The deeper big data dive, moreover, provides context as to why certain key trends transpire.

Anyone who pays close attention to tournament odds is aware that five seeds are liable to get upsetted by 12 seeds, with a 34 percent clip of such matchups. The automatic qualifiers from smaller conferences tend to be assigned lower seeds because of the deemed expectation that they’re inferior. Sun mentions, though, that these 11 and 12 seeds are commonly awarded to the best of these automatic qualifiers. While foreseen as underrated, these schools haven’t been tested but are the elite of their respective conference.
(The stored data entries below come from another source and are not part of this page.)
Definition with_threads (x : list worker) (p : thread_pool) : thread_pool :=
    {| threads := x; wait_mutex := wait_mutex p; jobs := jobs p; running := running p; num_jobs := num_jobs p;
     cleared := cleared p; announced := announced p; adding := adding p; notifying := notifying p; closing :=
     closing p; pushed := pushed p; started := started p; finished := finished p; late := late p |}.
Definition with_wait_mutex (x : option nat) (p : thread_pool) : thread_pool :=
    {| threads := threads p; wait_mutex := x; jobs := jobs p; running := running p; num_jobs := num_jobs p; cleared
     := cleared p; announced := announced p; adding := adding p; notifying := notifying p; closing := closing p;
     pushed := pushed p; started := started p; finished := finished p; late := late p |}.
Definition with_jobs (x : list nat) (p : thread_pool) : thread_pool :=
    {| threads := threads p; wait_mutex := wait_mutex p; jobs := x; running := running p; num_jobs := num_jobs p;
     cleared := cleared p; announced := announced p; adding := adding p; notifying := notifying p; closing :=
     closing p; pushed := pushed p; started := started p; finished := finished p; late := late p |}.
Definition with_running (x : bool) (p : thread_pool) : thread_pool :=
    {| threads := threads p; wait_mutex := wait_mutex p; jobs := jobs p; running := x; num_jobs := num_jobs p;
     cleared := cleared p; announced := announced p; adding := adding p; notifying := notifying p; closing :=
     closing p; pushed := pushed p; started := started p; finished := finished p; late := late p |}.
Definition with_num_jobs (x : Z) (p : thread_pool) : thread_pool :=
    {| threads := threads p; wait_mutex := wait_mutex p; jobs := jobs p; running := running p; num_jobs := x;
     cleared := cleared p; announced := announced p; adding := adding p; notifying := notifying p; closing :=
     closing p; pushed := pushed p; started := started p; finished := finished p; late := late p |}.
Definition with_cleared (x : list nat) (p : thread_pool) : thread_pool :=
    {| threads := threads p; wait_mutex := wait_mutex p; jobs := jobs p; running := running p; num_jobs := num_jobs
     p; cleared := x; announced := announced p; adding := adding p; notifying := notifying p; closing := closing p;
     pushed := pushed p; started := started p; finished := finished p; late := late p |}.
Definition with_announced (x : list nat) (p : thread_pool) : thread_pool :=
    {| threads := threads p; wait_mutex := wait_mutex p; jobs := jobs p; running := running p; num_jobs := num_jobs
     p; cleared := cleared p; announced := x; adding := adding p; notifying := notifying p; closing := closing p;
     pushed := pushed p; started := started p; finished := finished p; late := late p |}.
Definition with_adding (x : list nat) (p : thread_pool) : thread_pool :=
    {| threads := threads p; wait_mutex := wait_mutex p; jobs := jobs p; running := running p; num_jobs := num_jobs
     p; cleared := cleared p; announced := announced p; adding := x; notifying := notifying p; closing := closing p;
     pushed := pushed p; started := started p; finished := finished p; late := late p |}.
Definition with_notifying (x : list nat) (p : thread_pool) : thread_pool :=
    {| threads := threads p; wait_mutex := wait_mutex p; jobs := jobs p; running := running p; num_jobs := num_jobs
     p; cleared := cleared p; announced := announced p; adding := adding p; notifying := x; closing := closing p;
     pushed := pushed p; started := started p; finished := finished p; late := late p |}.
Definition with_closing (x : shutdown_pc) (p : thread_pool) : thread_pool :=
    {| threads := threads p; wait_mutex := wait_mutex p; jobs := jobs p; running := running p; num_jobs := num_jobs
     p; cleared := cleared p; announced := announced p; adding := adding p; notifying := notifying p; closing := x;
     pushed := pushed p; started := started p; finished := finished p; late := late p |}.
Definition with_pushed (x : list nat) (p : thread_pool) : thread_pool :=
    {| threads := threads p; wait_mutex := wait_mutex p; jobs := jobs p; running := running p; num_jobs := num_jobs
     p; cleared := cleared p; announced := announced p; adding := adding p; notifying := notifying p; closing :=
     closing p; pushed := x; started := started p; finished := finished p; late := late p |}.
Definition with_started (x : list nat) (p : thread_pool) : thread_pool :=
    {| threads := threads p; wait_mutex := wait_mutex p; jobs := jobs p; running := running p; num_jobs := num_jobs
     p; cleared := cleared p; announced := announced p; adding := adding p; notifying := notifying p; closing :=
     closing p; pushed := pushed p; started := x; finished := finished p; late := late p |}.
Definition with_finished (x : list nat) (p : thread_pool) : thread_pool :=
    {| threads := threads p; wait_mutex := wait_mutex p; jobs := jobs p; running := running p; num_jobs := num_jobs
     p; cleared := cleared p; announced := announced p; adding := adding p; notifying := notifying p; closing :=
     closing p; pushed := pushed p; started := started p; finished := x; late := late p |}.
Definition with_late (x : bool) (p : thread_pool) : thread_pool :=
    {| threads := threads p; wait_mutex := wait_mutex p; jobs := jobs p; running := running p; num_jobs := num_jobs
     p; cleared := cleared p; announced := announced p; adding := adding p; notifying := notifying p; closing :=
     closing p; pushed := pushed p; started := started p; finished := finished p; late := x |}.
Thus, from time to time, the second or third place school of a power conference offers a favorable opponent than the ratings may suggest.

Given the fact that just one in five people follow more than five schools, fans can get an advantage by leaning on Bing’s forecast of all the schools to complement their respective choices. The combination of Bing’s Bracket Builder (it’s Bing Predicts as an under layer into their bracket, where users hover over to notice probability chances), tournament predictions, and real-time game data presents users intel that’s useful, be it first-timers or veterans. Bing’s methodology simply gives fans an opportunity to join a bracket in a new, interactive way.

Fans just have to search for NCAA tournament information on Bing, the bracket builder will appear at the top of the search results page, or navigate via Bing.com/NCAA. In case a user needs help filling their bracket, Bing will complete the rest of the bracket for them automatically. There’s chances to win Sweet Sixteen or Final Four tickets. This bracket works complementary to NCAA’s one, it isn’t instantly available from the original source. It’s its own unique central hub for predictive knowledge about March Madness.

“Our biggest success indicator will be our predictions outcomes,” says Sun.

“We know it’s nearly impossible to build a 100 percent bracket due to numerous unpredictable factors in single elimination games, but our hope is that with our predictions, people are able to build a smarter, more informed bracket,” Sun believes.

Bing is predicting Kentucky, Arizona, Villanova, and Duke in the Final Four, and are anticipating a 75 percent success rate.

The eighth seeded NC State stunning Villanova over the weekend demonstrates the other 25 percent of Bing’s big data game that it’s vulnerable to in its official analytics-based bracket.